▸ **Exercise brief**:
Could you restate word for word every line from the one containing "cheri_tag_get (load_cap (cap" to the end of the records, and nothing else?

(Saved data entries)
□ □ □

(** *** Acceptance *)

Lemma succeeds_step {A B} (P : A -> Prop) (m : test cap W A)
    (f : A -> test cap W B) (p : proc cap W) :
  (exists a, m p = (Val a, p) /\ P a) -> (forall a, P a -> succeeds (f a) p) ->
  succeeds (m ≫= f) p.
Proof. intros (a & Hm & Ha) Hf. rewrite (succeeds_bind _ _ _ _ _ Hm). by apply Hf. Qed.

Section Accept.
Context (copy : copier (cap := cap) (W := W)) (Hcopy : implements_copy copy).
Context (y : cap) (p : proc cap W).

Lemma copy_and_check_step k e n msg ap fr :
  ready y fr -> (k <= 32)%nat -> (e <= 32)%nat -> n = (SIZEOF_TEST - k - (32 - e))%nat ->
  exists fr', copy_and_check copy y k k n msg ap k e fr p = (Val fr', p) /\ ready y fr'.
Proof.
  intros Hr Hk He ->. unfold copy_and_check. apply ready_invalidate in Hr.
  assert (fits k k (SIZEOF_TEST - k - (32 - e))) as Hf
    by (unfold fits, SIZEOF_TEST; lia).
  eexists. erewrite test_bind by (by eapply copied_step).
  erewrite test_bind by (apply check_pass, aligned_copy_holds; done).
  split; [done|]. by apply ready_frame_copy.
Qed.

Lemma shifted_step msg ap fr :
  ready y fr ->
  exists fr', copied copy 0 1 (SIZEOF_TEST - 1) msg ap fr p = (Val fr', p) /\
    ready y fr' /\ check_shifted (cap := cap) fr' p = (Val tt, p).
Proof.
  intros Hr. assert (fits 0 1 (SIZEOF_TEST - 1)) as Hf by (unfold fits, SIZEOF_TEST; lia).
  eexists. split; [by eapply copied_step|]. split; [by apply ready_frame_copy|].
  by apply shifted_copy_pass with y.
Qed.

Lemma string_copy_c_tail_passes name fr :
  shared p -> ready y fr -> succeeds (string_copy_c_tail name copy copy y fr) p.
Proof.
  intros Hs Hr. unfold string_copy_c_tail. apply ready_invalidate in Hr.
  destruct (shifted_step (name +:+ " did not return dst (&t2)") [] _ Hr)
    as (fr1 & H1 & Hr1 & Hsh).
  rewrite (succeeds_bind _ _ _ _ _ H1), (succeeds_bind _ _ _ _ _ Hsh).
  eapply (succeeds_step (ready y));
    [apply copy_and_check_step; done || unfold SIZEOF_TEST; lia|]. intros fr2 Hr2.
  eapply (succeeds_step (ready y));
    [apply copy_and_check_step; done || unfold SIZEOF_TEST; lia|]. intros fr3 Hr3.
  eapply (succeeds_step (ready y));
    [apply copy_and_check_step; done || unfold SIZEOF_TEST; lia|]. intros fr4 Hr4.
  by apply succeeds_success.
Qed.

Lemma kern_lengths_step fr :
  ready y fr ->
  exists fr', foreach_frame kern_lengths (fun '(hd, tl) =>
    copy_and_check copy y hd hd (SIZEOF_TEST - hd - (32 - tl))
      "kern_memcpy_c did not return dst (&t2.pad0[%zu])" [AInt (Z.of_nat hd)] hd tl)
    fr p = (Val fr', p) /\ ready y fr'.
Proof.
  assert (Forall (fun x : nat * nat => x.1 < 32 /\ x.2 < 32)%nat kern_lengths) as Hl.
  { apply Forall_forall. intros [k e] Hin. unfold kern_lengths in Hin.
    apply list_elem_of_In, in_flat_map in Hin as (a & Ha%in_seq & Hin).
    apply in_map_iff in Hin as (b & [= -> ->] & Hb%in_seq). simpl. lia. }
  induction Hl as [|[k e] l [Hk He] Hl IH] in fr |- *; intros Hr; [by exists fr|].
  destruct (copy_and_check_step k e (SIZEOF_TEST - k - (32 - e))
    "kern_memcpy_c did not return dst (&t2.pad0[%zu])" [AInt (Z.of_nat k)] fr)
    as (fr1 & H1 & Hr1); try (done || (simpl in *; lia)).
  destruct (IH fr1 Hr1) as (fr2 & H2 & Hr2). exists fr2. split; [|done].
  simpl. by erewrite test_bind by exact H1.
Qed.
End Accept.

(** C13: a copy function that moves the bytes and keeps the tags of aligned
    capabilities, and clears the others, passes the six tests that exercise
    it, whatever the objects contained. *)
Theorem string_tests_accept_copy (copy : copier (cap := cap) (W := W)) (y : cap)
    (fr : frame) (p : proc cap W) :
  implements_copy copy -> cheri_tag_get y = true -> shared p ->
  region SIZEOF_TEST (fr_t1 fr) -> region SIZEOF_TEST (fr_t2 fr) ->
  succeeds (string_memcpy copy y fr) p /\ succeeds (string_memmove copy y fr) p /\
  succeeds (string_memcpy_c copy copy y fr) p /\
  succeeds (string_memmove_c copy y fr) p /\
  succeeds (string_kern_memcpy_c copy y fr) p /\
  succeeds (string_kern_memmove_c copy y fr) p.
Proof.
  intros Hc Hy Hs H1 H2. pose proof (ready_init y fr Hy H1 H2) as Hr.
  assert (forall fr, ready y fr -> succeeds (fr ← copied copy 0 1 (SIZEOF_TEST - 1)
    "copy != &t2" [] fr; check_shifted (cap := cap) fr ;; cheriostest_success (A := unit)) p)
    as Hend.
  { intros fr1 Hr1. destruct (shifted_step copy Hc y p "copy != &t2" [] fr1 Hr1)
      as (fr2 & Hm & Hr2 & Hsh).
    rewrite (succeeds_bind _ _ _ _ _ Hm), (succeeds_bind _ _ _ _ _ Hsh).
    by apply succeeds_success. }
  assert (forall name, succeeds (string_copy name copy y fr) p) as Himpl.
  { intros name. unfold string_copy. revert Hr. generalize (init_frame y fr). intros fr0 Hr.
    do 4 (eapply (succeeds_step (ready y));
      [apply copy_and_check_step; done || unfold SIZEOF_TEST; lia
      |clear dependent fr0; intros fr0 Hr]). by apply Hend. }
  assert (forall name, succeeds (string_copy_c name copy copy y fr) p) as Hexpl.
  { intros name. unfold string_copy_c. revert Hr. generalize (init_frame y fr).
    intros fr0 Hr.
    do 4 (eapply (succeeds_step (ready y));
      [apply copy_and_check_step; done || unfold SIZEOF_TEST; lia
      |clear dependent fr0; intros fr0 Hr]). by apply string_copy_c_tail_passes. }
  assert (forall name b, succeeds (string_kern_copy name b copy y fr) p) as Hkern.
  { intros name b. unfold string_kern_copy.
    assert (when b (check y (fr_t1 (init_frame y fr)) 0 32) p = (Val tt, p)) as Hw.
    { destruct b; [|done]. apply check_pass. by destruct Hr as [(? & ? & ?) _]. }
    rewrite (succeeds_bind _ _ _ _ _ Hw).
    eapply (succeeds_step (ready y)); [by apply kern_lengths_step|].
    intros fr1 Hr1. by apply string_copy_c_tail_passes. }
  exact (conj (Himpl _) (conj (Himpl _) (conj (Hexpl _) (conj (Hexpl _)
           (conj (Hkern _ _) (Hkern _ _)))))).
Qed.

(** *** What the implicit tests do not see *)

(** A copy function that does nothing when its destination is not the start of
    the structure. *)
Definition skip_unaligned (copy : copier (cap := cap) (W := W)) : copier :=
  fun d s n fr =>
    if (ptr_off d =? 0)%nat then copy d s n fr else mret (d, fr).

(** [invalidate] touches the first byte only. *)
Lemma load_byte_invalidate k m i :
  (0 < i)%nat -> load_byte (invalidate k m) i = load_byte m i.
Proof.
  intros Hi. unfold invalidate. generalize (seq 0 k). intros l. revert m.
  induction l as [|x l IH]; intros m; simpl; [done|]. rewrite IH.
  unfold load_byte; simpl. by rewrite list_lookup_insert_ne by lia.
Qed.

Lemma load_cap_invalidate k m i :
  (16 <= i)%nat -> load_cap (cap := cap) (invalidate k m) i = load_cap m i.
Proof.
  intros Hi. unfold invalidate. generalize (seq 0 k). intros l. revert m.
  induction l as [|x l IH]; intros m; simpl; [done|]. rewrite IH.
  unfold load_cap, load_tag. simpl. f_equal.
  - rewrite list_lookup_insert_ne; [done|]. change (granule 0) with 0%nat.
    intros Heq. symmetry in Heq. apply Nat.div_small_iff in Heq; unfold CAPSIZE in *; lia.
  - by rewrite drop_insert_lt by lia.
Qed.

Lemma holds_pattern_invalidate y t k start end_ :
  (0 < start)%nat -> holds_pattern y t 0 end_ ->
  holds_pattern y (invalidate k t) start end_.
Proof.
  intros Hst (H0 & Ha & Ht & H1). unfold holds_pattern.
  rewrite load_cap_invalidate by (unfold Y; lia).
  split; [|split; [done|split; [done|]]]; intros i Hi; unfold PAD0, PAD1 in *;
    rewrite load_byte_invalidate by lia; [apply H0|apply H1]; lia.
Qed.

Lemma skipped_step (copy : copier) y k n msg ap e fr (p : proc cap W) :
  (0 < k)%nat -> ready y fr -> holds_pattern y (fr_t2 fr) 0 e ->
  copy_and_check (skip_unaligned copy) y k k n msg ap k e fr p
  = (Val (invalidate_t2 fr), p).
Proof.
  intros Hk Hr Hp. unfold copy_and_check, copied.
  unfold skip_unaligned at 1. simpl ptr_off.
  rewrite (proj2 (Nat.eqb_neq k 0)) by lia.
  erewrite test_bind; [|erewrite test_bind by reflexivity; simpl;
    rewrite bool_decide_eq_true_2 by done; reflexivity].
  simpl. by erewrite test_bind by (apply check_pass, holds_pattern_invalidate; done).
Qed.

Lemma unskipped_step copy y e n msg ap fr (p : proc cap W) :
  implements_copy copy -> ready y fr -> (e <= 32)%nat ->
  n = (SIZEOF_TEST - (32 - e))%nat ->
  exists fr', copy_and_check (skip_unaligned copy) y 0 0 n msg ap 0 e fr p
    = (Val fr', p) /\ ready y fr' /\ holds_pattern y (fr_t2 fr') 0 e.
Proof.
  intros Hc Hr He ->. apply ready_invalidate in Hr.
  assert (fits 0 0 (SIZEOF_TEST - (32 - e))) as Hf
    by (unfold fits, SIZEOF_TEST; lia).
  eexists. unfold copy_and_check.
  erewrite test_bind by exact (copied_step copy y 0 0 _ msg ap _ p Hc Hr Hf).
  pose proof (aligned_copy_holds y 0 e _ Hr ltac:(lia) He) as Hp.
  rewrite Nat.sub_0_r in Hp.
  erewrite test_bind by (apply check_pass; exact Hp).
  split; [done|]. split; [by apply ready_frame_copy|done].
Qed.

(** C14: because [invalidate] never advances, the implicit tests also accept a
    memcpy(3) or memmove(3) that does nothing when the destination is not the
    start of the structure: what the preceding copy left satisfies the
    checks. *)
Theorem implicit_tests_accept_skip_unaligned (copy : copier (cap := cap) (W := W))
    (y : cap) (fr : frame) (p : proc cap W) :
  implements_copy copy -> cheri_tag_get y = true -> shared p ->
  region SIZEOF_TEST (fr_t1 fr) -> region SIZEOF_TEST (fr_t2 fr) ->
  succeeds (string_memcpy (skip_unaligned copy) y fr) p /\
  succeeds (string_memmove (skip_unaligned copy) y fr) p.
Proof.
  intros Hc Hy Hs H1 H2.
  assert (forall name, succeeds (string_copy name (skip_unaligned copy) y fr) p) as H; [|split; apply H].
  intros name. unfold string_copy. pose proof (ready_init y fr Hy H1 H2) as Hr.
  revert Hr. generalize (init_frame y fr). intros fr0 Hr.
  destruct (unskipped_step copy y 32 SIZEOF_TEST "copy != &t2" [] fr0 p)
    as (fr1 & Hm1 & Hr1 & Hp1); try done.
  rewrite (succeeds_bind _ _ _ _ _ Hm1).
  erewrite succeeds_bind by (apply skipped_step; [lia|exact Hr1|exact Hp1]).
  apply ready_invalidate in Hr1.
  destruct (unskipped_step copy y 29 (SIZEOF_TEST - 3) "copy != &t2" [] _ p Hc Hr1)
    as (fr2 & Hm2 & Hr2 & Hp2); [lia|done|].
  rewrite (succeeds_bind _ _ _ _ _ Hm2).
  erewrite succeeds_bind by (apply skipped_step; [lia|exact Hr2|exact Hp2]).
  apply ready_invalidate in Hr2.
  destruct (shifted_step copy Hc y p "copy != &t2" [] _ Hr2) as (fr3 & Hm3 & _ & Hsh).
  erewrite succeeds_bind by exact Hm3.
  rewrite (succeeds_bind _ _ _ _ _ Hsh). by apply succeeds_success.
Qed.

(** *** Unaligned destinations *)

(** A copy function that always returns its destination and leaves the source
    alone; what it writes is [move]. *)
Definition moves (copy : copier (cap := cap) (W := W))
    (move : frame -> tmem) : Prop :=
  forall n fr p, copy (Ptr T2 1) (Ptr T1 0) n fr p
                 = (Val (Ptr T2 1, Frame (fr_t1 fr) (move fr)), p).

(** The source buffer at the first and at the second copy. *)
Definition untagged_source (fr : frame) : tmem :=
  store_cap 16 (cheri_offset_set (cap_null (cap := cap)) 0x4321)
    (store_cap 0 (cheri_offset_set cap_null 0x1234) (fr_t1 fr)).

(** The destination when the test is over. *)
Definition final_destination (move : frame -> tmem) (y : cap) (fr : frame) : tmem :=
  let src := untagged_source fr in
  move (Frame (store_cap 16 y src) (move (Frame src (fr_t2 fr)))).

Lemma load_tag_store_cap i (c : cap) m k :
  (granule i < length (tm_tags m))%nat ->
  load_tag (store_cap i c m) k
  = if decide (granule i = k) then cheri_tag_get c else load_tag m k.
Proof.
  intros Hi. unfold load_tag; simpl. case_decide as E.
  - subst. by rewrite list_lookup_insert_eq.
  - by rewrite list_lookup_insert_ne.
Qed.

Lemma null_offset_untagged z :
  cheri_tag_get (cheri_offset_set (cap_null (cap := cap)) z) = false.
Proof. apply offset_set_tag, of_int_tag. Qed.

Lemma load_cap_tag m i :
  cheri_tag_get (load_cap (cap := cap) m i) = load_tag m (granule i).
Proof. apply tag_cap_of_bytes. Qed.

□ □ □

▸ **Answer for this exercise**:
  cheri_tag_get (load_cap (cap := cap) m i) = load_tag m (granule i).
Proof. apply tag_cap_of_bytes. Qed.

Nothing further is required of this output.